[Start of Attachment]
(* ===== verification/MergeStore.v ===== *)
(** * Merging through the row cache

    The engine merges a change into rows it has just taken from the local
    store into the in-memory tables, then stores the rows that changed.  The
    results here say that this is the same as applying the change to the store
    itself: an operation depends on and changes only the row it names, and the
    refreshed cache agrees with the store on those rows.  The rows in the refreshed tables are the
    store's own objects, so a merge that fails half way has changed the stored rows so far. *)

From S2P Require Import Prelude JsString Hlc Values JsMap LocalStore Wire Crdt.
From S2P Require Import Session.
From Stdlib Require String.

Open Scope stdpp_scope.

Section merge_store.
Context (sv : Z) (schema : option DatabaseSchemaDefinition).

(** The effect of an operation on the one row it names: what is reported, and the row left. *)
Definition op_effect (op : Op) (o : option Row) : result (option Row) * option Row :=
  match op with
  | DeleteOp t r h =>
      match deleteRow o t r h sv with
      | None => (Ok None, o)
      | Some row => (Ok (Some row), Some row)
      end
  | UpsertOp t r cols =>
      let '(res, row) := upsertRow o t r cols sv schema in
      (match res with
       | Throw e => Throw e
       | Ok changed => Ok (if changed then Some row else None)
       end, Some row)
  end.

Definition op_ref (op : Op) : string * string := (op_table op, op_rowId op).

Lemma applyOp_local op (T : Tables) :
  ∃ T', applyOp op sv schema T =
          ((op_effect op (getRow T (op_table op) (op_rowId op))).1, T') ∧
    ∀ t r, getRow T' t r =
      if bool_decide ((t, r) = op_ref op)
      then (op_effect op (getRow T (op_table op) (op_rowId op))).2 else getRow T t r.
Proof.
  unfold applyOp. set (T1 := match T !! op_table op with None => _ | Some _ => T end).
  assert (∀ t r, getRow T1 t r = getRow T t r) as HT1.
  { intros t r. apply ensure_table_getRow. }
  rewrite (HT1 (op_table op) (op_rowId op)).
  assert (∀ row t r, getRow (setRow T1 (op_table op) (op_rowId op) row) t r =
    if bool_decide ((t, r) = op_ref op) then Some row else getRow T t r) as Hset.
  { intros row t r. case_bool_decide as E.
    - injection E as -> ->. apply getRow_setRow_eq.
    - rewrite getRow_setRow_ne, HT1; [done|]. intros [= <- <-]. by destruct E. }
  assert (∀ t r, getRow T1 t r = if bool_decide ((t, r) = op_ref op)
            then getRow T (op_table op) (op_rowId op) else getRow T t r) as Hsame.
  { intros t r. rewrite HT1. case_bool_decide as E; [|done]. by injection E as -> ->. }
  destruct op as [t r cols|t r h]; simpl in *.
  - destruct (upsertRow _ t r cols sv schema) as [[ch|e] row]; simpl; eauto.
  - destruct (deleteRow _ t r h sv) as [row|]; simpl; eauto.
Qed.

(** An operation that reports nothing has changed nothing. *)
Lemma applyColumns_silent t r cols row changed row' :
  applyColumns schema t r cols row changed = (Ok false, row') → row' = row ∧ changed = false.
Proof.
  revert row changed. induction cols as [|[k e] cols IH]; intros row changed; simpl.
  { by intros [= <- <-]. }
  destruct (resolveStrategy schema t k) as [st|]; [|done].
  destruct (mergeColumn _ e st t r k) as [[w|]|]; [..|done].
  - by intros [_ ?]%IH.
  - apply IH.
Qed.

Lemma applyColumns_meta t r cols row changed res row' :
  applyColumns schema t r cols row changed = (res, row') → _meta row' = _meta row.
Proof.
  revert row changed. induction cols as [|[k e] cols IH]; intros row changed; simpl.
  { by intros [= _ <-]. }
  destruct (resolveStrategy schema t k) as [st|]; [|by intros [= _ <-]].
  destruct (mergeColumn _ e st t r k) as [[w|]|]; [..|by intros [= _ <-]].
  - intros E%IH. exact E.
  - apply IH.
Qed.

Lemma upsert_silent o t r cols row : upsertRow o t r cols sv schema = (Ok false, row) → o = Some row.
Proof.
  unfold upsertRow. destruct o as [old|]; simpl.
  - destruct (if rm_deleted (_meta old) then _ else _) as [d|].
    + destruct (filter _ cols); [by intros [= ->]|]. by intros [_ ?]%applyColumns_silent.
    + by intros [-> _]%applyColumns_silent.
  - by intros [_ ?]%applyColumns_silent.
Qed.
[End of Attachment]
All lines that include the word "Require" must be copied from the material above.

From S2P Require Import Prelude JsString Hlc Values JsMap LocalStore Wire Crdt.
From S2P Require Import Session.
From Stdlib Require String.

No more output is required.